E&O Insights: Put the Power of the Signed Application to Work
With few exceptions, an application is a necessary document to secure a proposal or to bind coverage, and can actually possess tremendous power. When an errors and omissions (E&O) matter develops, all of the various documents, file notes, etc., are discoverable and typically admissible. Without a doubt, an application can play a huge role in the outcome of litigation. The question – will the application and documentation help or hinder your agency’s chances of prevailing in the E&O litigation? The Proper (with a capital “P”) handling of applications is a great place to start if your agency is serious about reducing its E&O exposure.
The ‘3 Cs’
Does your application meet the “3 Cs” criteria? That is, 1) complete, 2) correct and 3) current.
The first thing to consider is the completeness of the application. While most producers probably don’t enjoy completing applications, it is a critical task in the sales process.

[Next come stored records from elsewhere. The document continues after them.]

(* ===== verification/DexaLocking.v ===== *)
(** * Locking strategies of the baseline trees

    [src/src/dexa/mvb_locking/locking_strategy.rs], and what
    [src/src/dexa/mvb_tree/bplus_tree.rs] makes of a strategy: which kind of
    guard a traversal asks for at which level and attempt. The fractions of the
    height are single-precision floats, taken from the Standard Library's
    executable specification of IEEE 754. *)
From S2P Require Import Prelude.
From Stdlib Require Import SpecFloat.
Local Open Scope Z_scope.

(** [Level] and [Height] are [u16], [Attempts] is [u32]. *)
Definition Level := Z.
Definition Height := Z.
Definition Attempts := Z.
Definition LockLevel := Z.
Definition U16_MAX : Z := 2 ^ 16 - 1.
Definition u16_wrap (z : Z) : Z := z `mod` 2 ^ 16.
Definition INIT_TREE_HEIGHT : Height := 1.
Definition MAX_TREE_HEIGHT : Height := U16_MAX.

(** ** [f32] *)
Definition f32 := spec_float.
Definition f32_one : f32 := S754_finite false 8388608 (-23).
Definition f32_MAX : f32 := S754_finite false 16777215 104.
Definition f32_of_Z (z : Z) : f32 := binary_normalize 24 128 z 0 false.
Definition f32_mul (x y : f32) : f32 := SFmul 24 128 x y.
Definition f32_le (x y : f32) : bool := SFleb x y.

(** [f as u16] truncates and saturates; a NaN becomes 0. *)
Definition f32_to_u16 (x : f32) : Z :=
  match x with
  | S754_zero _ | S754_nan => 0
  | S754_infinity s => if s then 0 else U16_MAX
  | S754_finite s m e =>
      if s then 0
      else Z.min U16_MAX (if 0 <=? e then Zpos m * 2 ^ e else Zpos m / 2 ^ (- e))
  end.

(** [LevelExtras::is_lock] *)
Definition is_lock (self : Level) (height : Height) (lock_from : f32) : bool :=
  f32_to_u16 (f32_mul lock_from (f32_of_Z height)) <=? self.

(** ** The strategies *)
Inductive LatchType :=
  | Exclusive | ReadersWriter | Optimistic | Hybrid | LightWeightHybrid | NoLatch.

Inductive LockingStrategy :=
  | MonoWriter
  | LockCoupling
  | ORWC (write_level : f32) (write_attempt : Attempts)
  | OLC
  | LightweightHybridLock (read_level : f32) (read_attempt : Attempts)
      (write_level : f32) (write_attempt : Attempts)
  | HybridLocking (read_attempt : Attempts).

Definition LHL_read (read_attempt : Attempts) : LockingStrategy :=
  LightweightHybridLock f32_one read_attempt f32_MAX U32_MAX.
Definition LHL_write (write_attempt : Attempts) : LockingStrategy :=
  LightweightHybridLock f32_MAX U32_MAX f32_one write_attempt.
Definition LHL_read_write (write_attempt read_attempt : Attempts) : LockingStrategy :=
  LightweightHybridLock f32_one read_attempt f32_one write_attempt.
Definition lightweight_hybrid_lock : LockingStrategy := LHL_read 4.
Definition lightweight_hybrid_lock_unlimited : LockingStrategy :=
  LightweightHybridLock f32_MAX U32_MAX f32_MAX U32_MAX.
Definition hybrid_lock_attempts (attempts : Attempts) : LockingStrategy := HybridLocking attempts.
Definition hybrid_lock : LockingStrategy := hybrid_lock_attempts 1.
Definition orwc_attempts (attempts : Attempts) : LockingStrategy := ORWC f32_one attempts.
Definition orwc : LockingStrategy := orwc_attempts 4.

Definition latch_type (self : LockingStrategy) : LatchType :=
  match self with
  | MonoWriter => NoLatch
  | LockCoupling => Exclusive
  | ORWC _ _ => ReadersWriter
  | OLC => Optimistic
  | LightweightHybridLock _ _ _ _ => LightWeightHybrid
  | HybridLocking _ => Hybrid
  end.

Definition is_optimistic (self : LockingStrategy) : bool :=
  match self with
  | OLC | HybridLocking _ | LightweightHybridLock _ _ _ _ => true
  | _ => false
  end.

Definition is_mono_writer (self : LockingStrategy) : bool :=
  match self with MonoWriter => true | _ => false end.

Definition is_orwc (self : LockingStrategy) : bool :=
  match self with ORWC _ _ => true | _ => false end.

Definition is_hybrid_lock (self : LockingStrategy) : bool :=
  match self with HybridLocking _ => true | _ => false end.

Definition is_lightweight_hybrid_lock (self : LockingStrategy) : bool :=
  match self with LightweightHybridLock _ _ _ _ => true | _ => false end.

Definition additional_lock_required (self : LockingStrategy) : bool :=
  match self with MonoWriter | LockCoupling => false | _ => true end.

(** ** What a traversal borrows

    The methods of [SmartCell] the tree calls. *)
Inductive Borrow := BorrowFree | BorrowMut | BorrowPin | BorrowRead | BorrowReadHybrid.

Definition lock_reader (st : LockingStrategy) : Borrow :=
  match st with
  | MonoWriter => BorrowFree
  | LockCoupling => BorrowMut
  | _ => BorrowRead
  end.

Definition lock_reader_olc (st : LockingStrategy) (curr_level : Level) (attempt : Attempts)
    (height : Height) : Borrow :=
  match st with
  | MonoWriter => BorrowFree
  | LockCoupling => BorrowMut
  | LightweightHybridLock read_level read_attempt _ _ =>
      if f32_le read_level f32_one &&
         ((read_attempt <=? attempt) || is_lock curr_level height read_level)
      then BorrowPin else BorrowRead
  | HybridLocking read_attempt =>
      if read_attempt <=? attempt then BorrowReadHybrid else BorrowRead
  | _ => BorrowRead
  end.

Definition apply_for_ref (st : LockingStrategy) (curr_level max_level : Level)
    (attempt : Attempts) (height : Level) : Borrow :=
  match st with
  | MonoWriter => BorrowFree
  | LockCoupling => BorrowMut
  | ORWC write_level write_attempt =>
      if (height <=? curr_level) || (max_level <=? curr_level) || (write_attempt <=? attempt)
         || is_lock curr_level height write_level
      then BorrowMut else BorrowRead
  | LightweightHybridLock _ _ write_level write_attempt =>
      if f32_le write_level f32_one &&
         ((height <=? curr_level) || (max_level <=? curr_level) || (write_attempt <=? attempt)
          || is_lock curr_level height write_level)
      then BorrowPin else BorrowRead
  | HybridLocking _ => if max_level <=? curr_level then BorrowMut else BorrowRead
  | OLC => BorrowRead
  end.

(** ** What the levels mean

    No tree of 64-bit keys is higher than 64. *)
Lemma is_lock_table :
  forallb (λ h, (f32_to_u16 (f32_mul f32_one (f32_of_Z (Z.of_nat h))) =? Z.of_nat h) &&
    ((h =? 0)%nat || (f32_to_u16 (f32_mul f32_MAX (f32_of_Z (Z.of_nat h))) =? U16_MAX)))
    (seq 0 65) = true.
Proof. vm_compute. reflexivity. Qed.

Lemma is_lock_entry height :
  0 ≤ height ≤ 64 →
  f32_to_u16 (f32_mul f32_one (f32_of_Z height)) = height ∧
  (0 < height → f32_to_u16 (f32_mul f32_MAX (f32_of_Z height)) = U16_MAX).
Proof.
  intros Hh. pose proof is_lock_table as Ht. rewrite forallb_forall in Ht.
  specialize (Ht (Z.to_nat height)). rewrite Z2Nat.id in Ht; [|lia].
  destruct (andb_prop _ _ (Ht ltac:(apply in_seq; lia))) as [H1 H2].
  apply Z.eqb_eq in H1. split; [done|]. intros H0. apply orb_prop in H2 as [H2|H2].
  - apply Nat.eqb_eq in H2. lia.
  - by apply Z.eqb_eq in H2.
Qed.

(** A fraction of one locks the nodes at the height of the tree and below, the
    greatest float nothing of a tree. *)
Lemma is_lock_exact level height :
  0 ≤ level ≤ U16_MAX → 0 ≤ height ≤ 64 →
  is_lock level height f32_one = (height <=? level) ∧
  (0 < height → level < U16_MAX → is_lock level height f32_MAX = false).
Proof.
  intros Hl [H1 H2]%is_lock_entry. unfold is_lock. rewrite H1. split; [done|].
  intros H0 Hlt. rewrite H2; [|done]. lia.
Qed.

(** At a height of 1 the coupling of readers and writers locks every node
    exclusively, whatever its parameters. *)
Lemma orwc_at_height_one write_level write_attempt curr_level max_level attempt :
  1 ≤ curr_level →
  apply_for_ref (ORWC write_level write_attempt) curr_level max_level attempt 1 = BorrowMut.
Proof. intros Hc. simpl. by rewrite (proj2 (Z.leb_le _ _) Hc). Qed.
(* ===== verification/DexaScan.v ===== *)
(** * Range scans in the baseline trees

    The leaf-by-leaf scan of [src/src/dexa/mvb_crud_model/olc_query.rs]: a stack
    holds the path to the leaf read last, each block with the keys it covers;
    the next leaf is found by climbing up to a block that covers the next key
    and descending again. *)
From S2P Require Import Prelude Version Interval Clock VersionHistory VersionedLeaf.
From S2P Require Import DexaLocking DexaCell DexaTree DexaSmo DexaDescent.
#[local] Set Default Proof Using "Type*".

(** [slice.partition_point] on a slice the predicate cuts in two. *)
Definition partition_point {A} (p : A → bool) (l : list A) : nat :=
  match find_idx (λ x, negb (p x)) l with Some i => i | None => length l end.

(** [usize] arithmetic wraps. *)
Definition usize_pred (i : Z) : Z := u64_wrap (i - 1).

Section scan.
Context {P S : Type} `{!VersionStore P S}.
Context (locking_strategy : LockingStrategy).
Local Abbreviation St := (MVBPlusTree S).
Local Abbreviation Comp := (Comp St).
Implicit Types (b : BlockRef) (g : BlockGuard) (next_key : Z).
Local Abbreviation borrow_as := (borrow_as locking_strategy).
Local Abbreviation guard_valid := (guard_valid locking_strategy).
Local Abbreviation guard_upgrade := (guard_upgrade locking_strategy).
Local Abbreviation guard_deref := (guard_deref locking_strategy).

Definition Path : Type := list (Interval * BlockGuard).
Implicit Types (path : Path).

Definition lock_olc (curr_level : Level) (attempt : Attempts) (height : Height) b : Comp BlockGuard :=
  borrow_as (lock_reader_olc locking_strategy curr_level attempt height) b.

(** The keys of the child at a position; [keys.get(pos - 1)] wraps to an index
    that is never there at position 0. *)
Definition child_interval (keys : list Z) (pos : nat) (curr : Interval) : Interval :=
  Interval.new
    (match pos with 0 => lower curr | Datatypes.S i => default (lower curr) (keys !! i) end)
    (match keys !! pos with Some max => dec_key max | None => upper curr end).

(** [while !curr_interval.contains(next_key) { parent_index -= 1; .. }] *)
Fixpoint climb path (parent_index : nat) next_key : option (nat * Interval * BlockGuard) :=
  '(curr_interval, curr_parent) ← path !! parent_index;
  if Interval.contains curr_interval next_key then Some (parent_index, curr_interval, curr_parent)
  else
    match parent_index with
    | 0 => None
    | Datatypes.S parent_index => climb path parent_index next_key
    end.

(** One round of the loop of [next_leaf_page]: it goes on with a path, an index
    and a count of attempts, or is done. *)
Definition next_leaf_descend path (parent_index : nat) next_key (attempts : Attempts)
    : Comp (Path * Z * Attempts + Path) :=
  '(parent_index, curr_interval, curr_parent) ← lift (climb path parent_index next_key);
  curr_deref ← guard_deref_unsafe curr_parent;
  read ← guard_valid curr_parent;
  let retry := mret (inl (take parent_index path, usize_pred (Z.of_nat parent_index),
                          u32_wrap (attempts + 1))) in
  match curr_deref with
  | None => retry
  | Some node =>
      if negb read then retry
      else
        match node with
        | Index keys children =>
            let pos := child_position keys (inc_key next_key) in
            next_page ← lift (children !! pos);
            read ← guard_valid curr_parent;
            if negb read then retry
            else
              let parent_index := Datatypes.S parent_index in
              height ← gets root_height;
              g ← lock_olc (u16_wrap (Z.of_nat parent_index)) 0%Z height next_page;
              mret (inl (take parent_index path ++ (child_interval keys pos curr_interval, g) ::
                           drop parent_index path, Z.of_nat parent_index, 0%Z))
        | Leaf _ => mret (inr (take (Datatypes.S parent_index) path))
        end
  end.

Definition next_leaf_round path (parent_index : Z) next_key (attempts : Attempts)
    : Comp (Path * Z * Attempts + Path) :=
  if (Z.of_nat (length path) <=? parent_index)%Z then
    root ← gets root_block;
    root_read ← lock_olc 0%Z attempts 0%Z root;
    read ← guard_valid root_read;
    if negb read then mret (inl ([], parent_index, u32_wrap (attempts + 1)))
    else next_leaf_descend [(Interval.new START_KEY END_KEY, root_read)] 0 next_key 0%Z
  else next_leaf_descend path (Z.to_nat parent_index) next_key attempts.

Fixpoint next_leaf_loop (fuel : nat) path (parent_index : Z) next_key (attempts : Attempts)
    : Comp Path :=
  match fuel with
  | 0 => panic
  | Datatypes.S fuel =>
      res ← next_leaf_round path parent_index next_key attempts;
      match res with
      | inl (path, parent_index, attempts) => next_leaf_loop fuel path parent_index next_key attempts
      | inr path => mret path
      end
  end.

Definition next_leaf_page (fuel : nat) path (parent_index : Z) next_key : Comp Path :=
  next_leaf_loop fuel path parent_index next_key 0%Z.

(** [path.len() - 1] *)
Definition last_index path : Z := usize_pred (Z.of_nat (length path)).

Definition guard_downgrade g : BlockGuard :=
  match g_kind g, locking_strategy with
  | GuardWriter, OLC | GuardWriter, ORWC _ _ => mkGuard (g_block g) GuardReader
  | _, _ => g
  end.

(** The records of a sorted leaf with keys in an interval; a slice that ends
    before it starts panics. *)
Definition records_in (key_interval : Interval) (records : list (VersionedRecordPoint S))
    : option (list (VersionedRecordPoint S)) :=
  let start := partition_point (λ r, (vr_key r <? lower key_interval)%Z) records in
  let end_ := partition_point (λ r, (vr_key r <=? upper key_interval)%Z) records in
  if decide (start ≤ end_) then Some (drop start (take end_ records)) else None.

Fixpoint find_all (version : Version) (records : list (VersionedRecordPoint S))
    : option (list (Z * P)) :=
  match records with
  | [] => Some []
  | r :: records =>
      found ← vs_find (P := P) (version_index r) version;
      rest ← find_all version records;
      Some (match found with Some (_, p) => (vr_key r, p) :: rest | None => rest end)
  end.

Fixpoint range_query_leaf_results (fuel : nat) path (key_interval : Interval) (version : Version)
    : Comp (Path * list (Z * P)) :=
  match fuel with
  | 0 => panic
  | Datatypes.S fuel =>
      '(fence, leaf_guard) ← lift (last path);
      let path := take (length path - 1) path in
      '(ok, leaf_guard) ← upgrade_append locking_strategy leaf_guard;
      leaf ← (if ok : bool then guard_deref leaf_guard else mret None);
      match leaf with
      | Some (Leaf records) =>
          in_range ← lift (records_in key_interval records);
          result ← lift (find_all version in_range);
          mret (path ++ [(fence, guard_downgrade leaf_guard)], result)
      | _ =>
          path ← next_leaf_page fuel path (last_index path) (lower key_interval);
          range_query_leaf_results fuel path key_interval version
      end
  end.

Fixpoint range_query_olc (fuel : nat) path (key_interval : Interval) (version : Version)
    : Comp (list (Z * P)) :=
  match fuel with
  | 0 => panic
  | Datatypes.S fuel' =>
      '(path, local_results) ← range_query_leaf_results fuel' path key_interval version;
      '(leaf_space, _) ← lift (last path);
      let path := take (length path - 1) path in
      if (upper leaf_space =? END_KEY)%Z then mret local_results
      else
        let key_interval := Interval.set_lower key_interval (inc_key (upper leaf_space)) in
        if (upper key_interval <? lower key_interval)%Z then mret local_results
        else
          path ← next_leaf_page fuel' path (last_index path) (lower key_interval);
          rest ← range_query_olc fuel' path key_interval version;
          mret (local_results ++ rest)
  end.

(** The arm of the dispatch. *)
Definition range_lazy (fuel : nat) (key_interval : Interval) (version : Version)
    : Comp (list (Z * P)) :=
  path ← next_leaf_page fuel [] 0%Z (lower key_interval);
  range_query_olc fuel path key_interval version.

(** ** The eager scan, breadth first

    [traversal_read_range] of [query.rs] and the arm of the dispatch that would
    use it if [LAZY_RANGE_SCAN_ENABLED] were off. *)
Fixpoint borrow_range (children : list BlockRef) : Comp (list BlockGuard) :=
  match children with
  | [] => mret []
  | b :: children =>
      g ← borrow_as (lock_reader locking_strategy) b;
      gs ← borrow_range children;
      mret (g :: gs)
  end.

Fixpoint read_range_loop (fuel : nat) (path : list BlockGuard) (current_range : Interval)
    : Comp (list BlockGuard) :=
  match fuel with
  | 0 => panic
  | Datatypes.S fuel =>
      match path with
      | [] => mret []
      | current_guard :: path =>
          node ← guard_deref current_guard;
          node ← unwrap node;
          match node with
          | Index keys children =>
              let first_pos := child_position keys (lower current_range) in
              let last_pos := child_position keys (inc_key (upper current_range)) in
              if decide (first_pos ≤ Datatypes.S last_pos ∧ last_pos < length children) then
                gs ← borrow_range (drop first_pos (take (Datatypes.S last_pos) children));
                read_range_loop fuel (path ++ gs) current_range
              else panic
          | Leaf _ =>
              results ← read_range_loop fuel path current_range;
              mret (current_guard :: results)
          end
      end
  end.

Definition traversal_read_range (fuel : nat) (current_range : Interval) : Comp (list BlockGuard) :=
  root ← gets root_block;
  current_guard ← borrow_as (lock_reader locking_strategy) root;
  read_range_loop fuel [current_guard] current_range.
End scan.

Are applications from your agency completed fully or are some questions left blank? The answers to these blank items could significantly impact the account’s desirability or pricing. What happens if you’re unsure of some correct answers as applications are completed? Do you “presume” to know the answers or do you contact the prospect to check? In the haste to get applications submitted, a producer or account executive may answer the questions believing he or she is answering honestly and correctly. Carriers rely heavily on the application and believe the information presented to be truthful.
What happens if, after a loss, the carrier discovers the information was incorrect? The following actual claim reveals what typically will happen:
The agency had a new client who needed coverage for a home. The agent was not able to have the client sign an application in his presence. The application submitted to the carrier stated the home was occupied. After a major fire loss occurred, the carrier found out the home was vacant. The carrier rescinded the policy, stating it would not have written the property had it known the home was vacant. The carrier returned the premium, essentially stating the policy was not in effect. A key issue developed when it was discovered that although the client had eventually signed the application, the agency had only sent him the actual signature page, and thus the client was not aware of the questions/answers pertaining to occupancy. The application was 10 pages long and the client had proof he was only sent a three-page fax by the agent. The agency was found negligent in its handling of the matter.
There have been other E&O claims where the carrier decided to pay the claim, but then pursue a claim directly against the agent due to misrepresentation of the nature of the risk. With the right set of facts, carriers are winning these claims.
The Best Approach
Completing the application face-to-face with the prospect is the best approach, asking him or her the questions exactly as they appear and accurately noting the responses on the application. Don’t simply require the client to sign the application after you complete it. Require him or her to review the application in its entirety to ensure you have accurately stated the exposure. Then have the client sign it.
This is one of the most important procedures for an agency to insist upon. In virtually every state, the customer is held responsible for the contents of the application once he or she has signed it. If the prospect misled you in the completion of the application, having his or her signature on the document could play a significant role if a problem develops.
Do Not Sign It
Do not sign the client’s signature to the application. While the agency may believe the customer has authorized it to do so, after a loss the customer may disavow giving an agent this authorization. Handwriting experts have found their way into E&O claims, so extreme caution should be exercised in this area. This E&O claim, involving an unoccupied high-end home, shows what can happen:
The client was paying high premiums and wanted the carrier to lower them. The agent completed an application, which stated the home was occupied, and signed it for the client. A very large water-damage loss occurred. When the carrier found out the home was vacant, it took steps to rescind the policy, stating it would not have written a vacant home. The client pursued E&O litigation against the agent and the carrier. The client testified the agent knew the home was unoccupied. The agent disagreed. The agency was found negligent.
A Current Discussion
Another issue that occurs now and again involves agencies completing “this year’s application” using the information from “last year’s application.” Avoid this. It is extremely dangerous and fraught with potential problems. Because of the possibility that the risk has changed, it is always best – to ensure complete accuracy – that the application is completed through current discussion with the customer.
Bottom line: applications you submit to your carriers are extremely important and must be handled accordingly. Your agency’s goal should be to ensure the information in the application is complete, correct and current, with the entire application reviewed and signed by the customer. While getting the insured’s signature may be an additional step that takes time, the power of this signed application cannot be emphasized enough. By mandating and enforcing these requirements, the power of the application works for you, not against you.